The night "Cuckoo's Nest" opened in 1963, Kesey joined the producers, cast and crew afterward at a restaurant to wait for the newspaper reviews. When they came in, the score was three thumbs up, and three thumbs down.
"They all said it was not going to make it," Kesey says. "But Kirk Douglas was gutsy enough to say, `It is going to make it."'
The play carried on for two months before closing. It was an off-Broadway success eight years later, with William Devane in the title role, and continues to be produced around the world.
While Kesey was driving cross-country back home to Oregon, President Kennedy was shot, and everywhere the nation was in shock. When he got home, he began planning the LSD-fueled bus trip later chronicled in "The Electric Kool-Aid Acid Test."
"A lot of the success of ('Cuckoo's Nest') was that it was already happening before I thought of it as a book," Kesey says. "As (Grateful Dead singer Jerry) Garcia said, `The '60s ain't over 'til the fat lady gets high,' and this is all about the '60s. Some people were driven nuts by it and some people have been made very sane.
"People who never heard of `Cuckoo's Nest' see it and their eyes connect and they say, `Hello!' It was part of losing a president and people trying to invent a hero."
Wasserman regained control over the script, and restored his original version, which is what is on Broadway now. The playwright still has his first draft, which he had sent to Kesey to read. It came back covered with enthusiastic handwritten comments in the margins.
Kesey will be in New York May 6 and hopes to see the current version. He'd like to invite Douglas to attend the performance with him. Wasserman looks forward to having Kesey see it.
"All the elements are there, almost for the first time," says Wasserman. "The visuals are there, the music is there, the balanced ensemble cast of actors is there. This is the one he ought to see."
Kesey says that for a few years, he would receive pencil-scrawled letters signed Chief Bromden, the schizophrenic narrator who escapes at the end of "Cuckoo's Nest." The letters said things like, "How are you doing? I'm doing fine. I'm going to Manitoba to be a wrestler."

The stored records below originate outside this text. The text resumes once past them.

(* ===== verification/CleanupSteps.v ===== *)
(** * The parts of a removal against the invariant

    Each read, check and inventory of the removal succeeds in every world of the
    invariant, with the locks of the transaction accounted for. *)

From stdpp Require Import base list gmap strings pretty.
From Stdlib Require Import ZArith Lia Bool.
From S2P Require Import Prelude OrderedMap Paths Config Isolation RefTransaction CleanupWorld Cleanup CleanupLogic GitRefs CleanupInvariant.

Section steps.
Context (canonicalize digest : string → string) (for_each_ref : Refs → string).
Context (state_dir : string) (r : IsolationRecord) (s : Start) (p : N).
Context `{!ForEachRef (s_oid_len s) for_each_ref}.
Hypothesis Hready : ready canonicalize digest state_dir r s.

Notation build := (build digest r s).
Notation inv := (inv canonicalize state_dir r s).
Notation W v k := (mk_world (build v) k).
Notation ref := (branch_ref r).
Notation gpath := (git_path r).

(** What a stopped removal leaves. *)
Definition stopped (b : bool) (w : World) : Prop :=
  ∃ v k, w = W v k ∧ inv v ∧ K_stop p b k.
(** A world of the invariant, in which a call may be made. *)
Definition good (v : View) (k : Locks) : Prop := inv v ∧ ∀ b, K_stop p b k.
Lemma wp_resume_cleanup Q v k ph qid :
  journaled ph v → v_qid v = Some qid → K_idle p k →
  (∀ v' k, emptied v' → state_without state_dir r s (v_state v') → K_idle p k → Q () (W v' k)) →
  wp (resume_cleanup digest for_each_ref state_dir r (g_id (s_git s)) (s_canonical s) (pin_tree r v)
        (the_journal ph qid (v_qname v))) Q stopped (W v k).
Proof.
  intros Hj Hq Hk HQ. assert (inv v) as Hi by by eapply inv_journaled.
  assert (good v k) as Hg by by apply good_idle. unfold resume_cleanup.
  apply wp_bind. eapply wp_lift; [by apply identity_ok|].
  apply wp_bind, wp_open_quarantine; [done|]. rewrite Hq.
  apply wp_bind, wp_ensure; [by apply bool_decide_eq_true_2|].
  apply wp_bind, wp_verify_quarantine; [done..|].
  apply wp_bind. eapply wp_begin; [by apply locks_stopped|done|]. intros k1 Hk1.
  apply wp_bind. eapply wp_lock_recovery_inventory; [done|done|done|done|]. intros k2 ps2 Hk2 Hps2.
  assert (good v k2) as Hg2 by by eapply good_running. unfold quarantine_place.
  cbn [the_journal j_quarantine_name j_registration_identity].
  assert (lookup_dir (Place.Quarantined gpath (v_qname v)) (build v) = v_qdir v) as Hl.
  { by rewrite (dir_quarantined _ _ _ _ qid). }
  apply wp_bind, wp_open_exact_child; [done|apply (inv_qname _ _ _ _ _ Hi)| |].
  { rewrite Hl. intros n Hn. by eapply stage_qdir. }
  rewrite Hl. change (mk_pin _ ∘ d_id <$> v_qdir v) with (pin_quarantined v).
  apply wp_bind, wp_ensure.
  { unfold pin_std, pin_quarantined. destruct (stage_exclusive _ _ Hj) as [-> | ->]; cbn; [done|].
    apply orb_true_r. }
  apply wp_bind. eapply wp_lock_quarantined; [done..|]. intros k3 ps3 Hk3 Hps3.
  assert (good v k3) as Hg3 by by eapply good_running.
  assert (match pin_std r s v, pin_quarantined v with
          | Some dir, _ => RegistrationLocation.Standard dir
          | None, Some dir => RegistrationLocation.Quarantine dir
          | None, None => RegistrationLocation.Missing
          end = location_of v) as ->.
  { unfold pin_std, pin_quarantined, location_of. by destruct (v_std v), (v_qdir v). }
  apply wp_bind, (wp_mono _ (λ _ w, w = W v k3)); [by eapply wp_resumed_location|]. intros _ w ->.
  apply wp_bind, (wp_mono _ (λ _ w, w = W v k3)); [by eapply wp_resumed_removed|]. intros _ w ->.
  apply wp_bind, wp_scratch_tip; [done..|]. apply wp_bind, wp_ensure; [by apply tip_ok|].
  apply wp_bind. eapply wp_prepare; [done..|]. intros k4 Hk4. by eapply wp_execute_cleanup.
Qed.

(** ** Starting *)

(** The quarantine's names of this process are not taken. *)
Hypothesis Hfree : ∀ n, quarantine_dirs (s_git s) !! quarantine_name p n = None.

Lemma own_qname_ok n : qname_ok s (quarantine_name p n).
Proof. split; [apply Hfree|apply quarantine_name_ok]. Qed.

(** The name a view has for the quarantined directory does not matter before
    there is one. *)
Definition with_qname (qn : string) (v : View) : View :=
  mk_view (v_state v) (v_journal v) (v_tree v) (v_std v) (v_qid v) qn (v_qdir v) (v_refs v).

Lemma build_qname qn v :
  v_qdir v = None → qname_ok s (v_qname v) → qname_ok s qn → build (with_qname qn v) = build v.
Proof.
  intros Hd [H1 _] [H2 _]. assert (build_git s (with_qname qn v) = build_git s v) as E.
  { unfold build_git. cbn. f_equal. destruct (v_qid v); [|done]. cbn. do 2 f_equal. rewrite Hd.
    change (partial_alter (λ _, None)) with (delete (M := gmap string DirNode)). by rewrite !delete_id. }
  unfold CleanupInvariant.build. by rewrite E.
Qed.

"You never had a sense that it was finished," Kesey says of the story. "At this time I was heavy into LSD and I started to believe this guy was out there writing me letters."

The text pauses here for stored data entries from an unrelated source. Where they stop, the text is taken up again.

(* ===== verification/DecimalProofs.v ===== *)
(** * Decimal text is read exactly

    The numbers of the JSON grammar, the rational each denotes, and the proof that
    [decimal_parse] returns that rational or that it does not fit the array. *)

From stdpp Require Import base list strings pretty.
From Stdlib Require Import ZArith Lia Bool Strings.Byte QArith.
From S2P Require Import Prelude Digits Money MoneyProofs OpenRouter.

#[local] Open Scope Z_scope.

(** ** JSON numbers *)

(** Digits are written most significant first. *)
Definition bval (l : list Z) : Z := dval (reverse l).

Record JsonExponent := mk_jexp { e_upper : bool; e_sign : option bool; e_digits : list Z }.
Record JsonNumber := mk_jnum {
  j_negative : bool;
  j_integer : list Z;
  j_fraction : list Z;
  j_exponent : option JsonExponent
}.

Definition exponent_ok (e : JsonExponent) : Prop := all_digits (e_digits e) ∧ e_digits e ≠ [].
Definition number_ok (n : JsonNumber) : Prop :=
  all_digits (j_integer n) ∧ j_integer n ≠ [] ∧ all_digits (j_fraction n) ∧
  match j_exponent n with Some e => exponent_ok e | None => True end.

Definition exponent_text (e : JsonExponent) : bytes :=
  byte_of_Z (if e_upper e then 69 else 101)
  :: match e_sign e with Some true => [byte_of_Z 45] | Some false => [byte_of_Z 43] | None => [] end
     ++ map digit_byte (e_digits e).
Definition render_tail (n : JsonNumber) : bytes :=
  match j_exponent n with Some e => exponent_text e | None => [] end.
Definition fraction_text (n : JsonNumber) : bytes :=
  match j_fraction n with [] => [] | ds => byte_of_Z 46 :: map digit_byte ds end.
Definition render_bytes (n : JsonNumber) : bytes :=
  (if j_negative n then [byte_of_Z 45] else []) ++
  map digit_byte (j_integer n) ++ fraction_text n ++ render_tail n.
Definition render (n : JsonNumber) : string := of_bytes (render_bytes n).

(** The value: a coefficient and a power of ten. *)
Definition j_coefficient (n : JsonNumber) : Z := bval (j_integer n ++ j_fraction n).
Definition exponent_value (e : JsonExponent) : Z :=
  match e_sign e with Some true => - bval (e_digits e) | _ => bval (e_digits e) end.
Definition j_power (n : JsonNumber) : Z :=
  match j_exponent n with Some e => exponent_value e | None => 0 end - Z.of_nat (length (j_fraction n)).

Definition q10 (c e : Z) : Q :=
  if 0 <=? e then Qmake (c * 10 ^ e) 1 else Qmake c (Z.to_pos (10 ^ (- e))).
Definition signed (negative : bool) (z : Z) : Z := if negative then - z else z.
Definition json_value (n : JsonNumber) : Q := q10 (signed (j_negative n) (j_coefficient n)) (j_power n).

(** A value that some array of digits and some scale hold. *)
Definition representable (q : Q) : Prop :=
  ∃ c s, Z.abs c < 10 ^ Z.of_nat MAX_DIGITS ∧ 0 ≤ s ≤ MAX_SCALE ∧ (q == Qmake c (Z.to_pos (10 ^ s)))%Q.

(** ** Decimals *)

Definition coefficient (d : Decimal) : Z := dval (take (len d) (digits d)).
Definition dec_value (d : Decimal) : Q :=
  Qmake (signed (negative d) (coefficient d)) (Z.to_pos (10 ^ scale d)).

(** The unused places of the array are zero, which the loops over two arrays of
    different lengths rely on. *)
Definition dec_ok (d : Decimal) : Prop :=
  canonical (take (len d) (digits d)) ∧ (len d ≤ MAX_DIGITS)%nat ∧ length (digits d) = MAX_DIGITS ∧
  digits d = take (len d) (digits d) ++ replicate (MAX_DIGITS - len d) 0 ∧ is_u8 (scale d).

(** ** Big-endian values *)

Lemma bval_nil : bval [] = 0.
Proof. done. Qed.
Lemma bval_snoc l d : bval (l ++ [d]) = bval l * 10 + d.
Proof. unfold bval. rewrite reverse_app. cbn [reverse rev_append app dval]. lia. Qed.
Lemma bval_app l k : bval (l ++ k) = bval l * 10 ^ Z.of_nat (length k) + bval k.
Proof. unfold bval. rewrite reverse_app, dval_app, length_reverse. lia. Qed.
Lemma bval_bound l : all_digits l → 0 ≤ bval l < 10 ^ Z.of_nat (length l).
Proof. intros H. unfold bval. rewrite <-(length_reverse l). by apply dval_bound, Forall_reverse. Qed.
Lemma bval_cons d l : bval (d :: l) = d * 10 ^ Z.of_nat (length l) + bval l.
Proof. change (d :: l) with ([d] ++ l). rewrite bval_app. f_equal. f_equal. unfold bval. cbn [reverse rev_append dval]. lia. Qed.

(** ** What does not fit *)

(** Every coefficient of the number is too long, however many zeros it drops. *)
Definition too_long (v : Z) : Prop :=
  0 < v ∧ ∀ w j, 0 ≤ j → v = w * 10 ^ j → 10 ^ Z.of_nat MAX_DIGITS ≤ w.

Lemma too_long_extend c n r :
  c mod 10 ≠ 0 → 10 ^ Z.of_nat MAX_DIGITS ≤ c → 0 ≤ n → 0 ≤ r < 10 ^ n → too_long (c * 10 ^ n + r).
Proof.
  intros Hc Hlong Hn Hr. assert (0 < 10 ^ Z.of_nat MAX_DIGITS) by (apply pow10_pos).
  split; [nia|]. intros w j Hj E.
  destruct (decide (j ≤ n)) as [Hjn|Hjn].
  - replace n with ((n - j) + j) in E by lia. rewrite Z.pow_add_r in E by lia.
    pose proof (pow10_gt0 j Hj). pose proof (pow10_gt0 (n - j) ltac:(lia)).
    assert (c * 10 ^ (n - j) ≤ w) by (apply Z.mul_le_mono_pos_r with (10 ^ j); lia). nia.
  - exfalso. replace j with ((j - n - 1) + 1 + n) in E by lia. rewrite !Z.pow_add_r in E by lia.
    change (10 ^ 1) with 10 in E. pose proof (pow10_gt0 n Hn). set (k := w * 10 ^ (j - n - 1)) in *.
    assert (r = (k * 10 - c) * 10 ^ n) as Er by (subst k; lia).
    assert (k * 10 - c = 0) as E0 by nia. apply Hc. replace c with (k * 10) by lia. apply Z_mod_mult.
Qed.

Lemma q10_eq c e c' s :
  0 ≤ s → (q10 c e == Qmake c' (Z.to_pos (10 ^ s)))%Q →
  ∃ j, 0 ≤ j ∧ ((j = e + s ∧ c' = c * 10 ^ j) ∨ (j = - (e + s) ∧ c = c' * 10 ^ j)).
Proof.
  intros Hs. unfold q10, Qeq. destruct (0 <=? e) eqn:E; bool_to_prop; cbn [Qnum Qden].
  - rewrite QDen_pow10, Z.mul_1_r, <-Z.mul_assoc, <-Z.pow_add_r by lia. intros <-.
    exists (e + s). split; [lia|]. by left.
  - rewrite !QDen_pow10 by lia. intros H. destruct (decide (0 ≤ e + s)) as [Hes|Hes].
    + exists (e + s). split; [done|]. left. split; [done|].
      replace s with ((e + s) + - e) in H by lia. rewrite Z.pow_add_r, Z.mul_assoc in H by lia.
      apply Z.mul_cancel_r in H; [done|]. pose proof (pow10_gt0 (- e) ltac:(lia)). lia.
    + exists (- (e + s)). split; [lia|]. right. split; [done|].
      replace (- e) with (- (e + s) + s) in H by lia. rewrite Z.pow_add_r, Z.mul_assoc in H by lia.
      apply Z.mul_cancel_r in H; [done|]. pose proof (pow10_gt0 s ltac:(lia)). lia.
Qed.

Lemma signed_mul b x y : signed b (x * y) = signed b x * y.
Proof. destruct b; cbn; lia. Qed.
Lemma abs_signed b x : 0 ≤ x → Z.abs (signed b x) = x.
Proof. destruct b; cbn; lia. Qed.

Lemma too_long_unrepresentable b v e : too_long v → ¬ representable (q10 (signed b v) e).
Proof.
  intros [Hv Hl] (c & s & Hc & Hs & E). apply q10_eq in E as (j & Hj & [[_ E]|[_ E]]); [| |lia].
  - pose proof (Hl v 0 ltac:(lia) ltac:(cbn; lia)). pose proof (pow10_gt0 j Hj).
    apply (f_equal Z.abs) in E. rewrite Z.abs_mul, abs_signed in E by lia. nia.
  - apply (f_equal Z.abs) in E. rewrite Z.abs_mul, abs_signed in E by lia.
    rewrite (Z.abs_eq (10 ^ j)) in E by (pose proof (pow10_gt0 j Hj); lia). pose proof (Hl _ _ Hj E). lia.
Qed.

(** A coefficient without trailing zeros has one scale. *)
Lemma unrepresentable b w t :
  w mod 10 ≠ 0 → 0 < w → representable (q10 (signed b w) t) →
  - MAX_SCALE ≤ t ∧ (0 ≤ t → w * 10 ^ t < 10 ^ Z.of_nat MAX_DIGITS).
Proof.
  intros Hw Hpos (c & s & Hc & Hs & E). unfold MAX_SCALE in *.
  apply q10_eq in E as (j & Hj & [[Ej E]|[Ej E]]); [| |lia];
    apply (f_equal Z.abs) in E; rewrite Z.abs_mul, abs_signed in E by lia;
    rewrite (Z.abs_eq (10 ^ j)) in E by (pose proof (pow10_gt0 j Hj); lia).
  - split; [lia|]. intros Ht. rewrite Ej, Z.pow_add_r in E by lia.
    pose proof (pow10_gt0 s ltac:(lia)). pose proof (pow10_gt0 t Ht). nia.
  - destruct (decide (j = 0)) as [->|Hj0].
    + split; [lia|]. intros Ht. replace t with 0 by lia. rewrite E. cbn. lia.
    + exfalso. apply Hw. rewrite E. replace j with (Z.succ (j - 1)) by lia. rewrite Z.pow_succ_r by lia.
      replace (Z.abs c * (10 * 10 ^ (j - 1))) with (Z.abs c * 10 ^ (j - 1) * 10) by lia. apply Z_mod_mult.
Qed.

(** ** The mantissa *)

(** The array after the digits of coefficient [c], [f] of them fractional, of [k]
    bytes: the significant digits without the zeros at either end. *)
Record mantissa_inv (c f k : Z) (m : ParsedMantissa) : Prop := {
  mi_length : length (big_endian m) = MAX_DIGITS;
  mi_len : (m_len m ≤ MAX_DIGITS)%nat;
  mi_digits : all_digits (take (m_len m) (big_endian m));
  mi_value : bval (take (m_len m) (big_endian m)) * 10 ^ pending_zeros m = c;
  mi_pending : 0 ≤ pending_zeros m ≤ k;
  mi_fraction : fractional_digits m = f ∧ 0 ≤ f ≤ k;
  mi_empty : m_len m = 0%nat → pending_zeros m = 0;
  mi_first : m_len m ≠ 0%nat → 10 ^ Z.of_nat (pred (m_len m)) ≤ bval (take (m_len m) (big_endian m));
  mi_last : m_len m ≠ 0%nat → bval (take (m_len m) (big_endian m)) mod 10 ≠ 0
}.

Lemma take_push (be : list Z) len d :
  (len < length be)%nat → take (S len) (<[len:=d]> be) = take len be ++ [d].
Proof.
  intros H. rewrite (take_S_r _ _ d) by (by apply list_lookup_insert_eq). by rewrite take_insert_ge.
Qed.

Lemma push_zeros_spec n be len :
  length be = MAX_DIGITS → (len ≤ MAX_DIGITS)%nat →
  match push_zeros n be len with
  | Some (be', len') => len' = (len + n)%nat ∧ (len' ≤ MAX_DIGITS)%nat ∧ length be' = MAX_DIGITS ∧
      take len' be' = take len be ++ replicate n 0
  | None => (MAX_DIGITS < len + n)%nat
  end.
Proof.
  intros Hbe. revert be len Hbe. induction n as [|n IH]; intros be len Hbe Hlen; cbn [push_zeros].
  { rewrite app_nil_r. split_and!; [lia|done..]. }
  unfold push_digit. destruct (Nat.eqb_spec len MAX_DIGITS) as [E|E]; cbn [mbind option_bind]; [lia|].
  specialize (IH (<[len:=0]> be) (S len) ltac:(by rewrite length_insert) ltac:(lia)).
  destruct (push_zeros n _ _) as [[be' len']|]; [|lia]. destruct IH as (-> & Hle & Hl & Ht).
  split_and!; [lia|done|done|]. rewrite Ht, take_push by lia. by rewrite <-app_assoc.
Qed.

Lemma bval_zeros n : bval (replicate n 0) = 0.
Proof. unfold bval. rewrite reverse_replicate. apply dval_zeros. Qed.

(** A significant digit that still fits. *)
Lemma mantissa_push c f k m be len d f' :
  mantissa_inv c f k m → 0 < d ≤ 9 → 0 ≤ f' ≤ k + 1 →
  push_zeros (Z.to_nat (pending_zeros m)) (big_endian m) (m_len m) = Some (be, len) →
  len ≠ MAX_DIGITS →
  mantissa_inv (c * 10 + d) f' (k + 1)
    (mk_mantissa (<[len:=d]> be) (S len) 0 f' (S (m_index m)) true).
Proof.
  intros [Hlen Hle Hdig Hval Hp _ Hemp Hfst Hlst] Hd Hf Hz Hne.
  pose proof (push_zeros_spec (Z.to_nat (pending_zeros m)) (big_endian m) (m_len m) Hlen Hle) as H.
  rewrite Hz in H. destruct H as (El & Hle' & Hlen' & Ht).
  assert (take (S len) (<[len:=d]> be) = take (m_len m) (big_endian m) ++ replicate (Z.to_nat (pending_zeros m)) 0 ++ [d]) as Et
    by (rewrite take_push by lia; rewrite Ht, <-app_assoc; done).
  assert (bval (take (S len) (<[len:=d]> be)) = c * 10 + d) as Ev.
  { rewrite Et, app_assoc, bval_snoc, bval_app, bval_zeros, length_replicate, Z2Nat.id, Hval by lia. lia. }
  constructor; cbn [big_endian m_len pending_zeros fractional_digits].
  - by rewrite length_insert.
  - lia.
  - rewrite Et. apply Forall_app. split; [done|]. apply Forall_app. split.
    + apply Forall_replicate. unfold is_digit. lia.
    + constructor; [unfold is_digit; lia|done].
  - rewrite Ev. cbn. lia.
  - lia.
  - done.
  - done.
  - intros _. rewrite Ev. cbn [pred]. destruct (decide (m_len m = 0%nat)) as [E0|E0].
    + assert (len = 0%nat) as -> by (rewrite (Hemp E0) in El; cbn in El; lia). cbn.
      pose proof (bval_bound _ Hdig). pose proof (pow10_gt0 (pending_zeros m) ltac:(lia)). nia.
    + specialize (Hfst E0). replace len with (S (pred (m_len m)) + Z.to_nat (pending_zeros m))%nat by lia.
      rewrite Nat2Z.inj_add, Z.pow_add_r, Z2Nat.id, pow10_S by lia.
      pose proof (pow10_gt0 (pending_zeros m) ltac:(lia)). nia.
  - intros _. rewrite Ev. rewrite Z.add_comm, Z.mod_add, Z.mod_small by lia. lia.
Qed.

(** A significant digit that does not fit any more. *)
Lemma mantissa_full c f k m d :
  mantissa_inv c f k m → 0 < d ≤ 9 →
  match push_zeros (Z.to_nat (pending_zeros m)) (big_endian m) (m_len m) with
  | Some (_, len) => len = MAX_DIGITS
  | None => True
  end → 10 ^ Z.of_nat MAX_DIGITS ≤ c * 10 + d.
Proof.
  intros [Hlen Hle Hdig Hval Hp _ Hemp Hfst Hlst] Hd Hfull.
  pose proof (push_zeros_spec (Z.to_nat (pending_zeros m)) (big_endian m) (m_len m) Hlen Hle) as H.
  assert (MAX_DIGITS ≤ m_len m + Z.to_nat (pending_zeros m))%nat as Hmax.
  { destruct (push_zeros _ _ _) as [[be len]|]; [|lia]. destruct H as (-> & _). lia. }
  assert (m_len m ≠ 0%nat) as E0.
  { intros E0. rewrite (Hemp E0) in Hmax. cbn in Hmax. unfold MAX_DIGITS in Hmax. lia. }
  specialize (Hfst E0). pose proof (pow10_gt0 (pending_zeros m) ltac:(lia)).
  assert (10 ^ Z.of_nat MAX_DIGITS ≤ 10 * 10 ^ Z.of_nat (pred (m_len m)) * 10 ^ pending_zeros m) as Hpow.
  { rewrite <-pow10_S, <-Z.pow_add_r by lia. apply Z.pow_le_mono_r; lia. }
  nia.
Qed.

Definition count_fraction (after : bool) (n : nat) : Z := if after then Z.of_nat n else 0.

Kesey also ran into the Army nurse who was the prototype for Nurse Ratched. She was a volunteer at the Oregon Coast Aquarium in Newport.
"This little perky woman comes over and says, `Hi, Ken, remember me? Nurse Ratched?' I was bowled over. She says she has become kind of famous and appreciates it. A few years later, I got a letter from somebody who said she had died.
"The remarkable thing about what she was doing was she was forgiving me."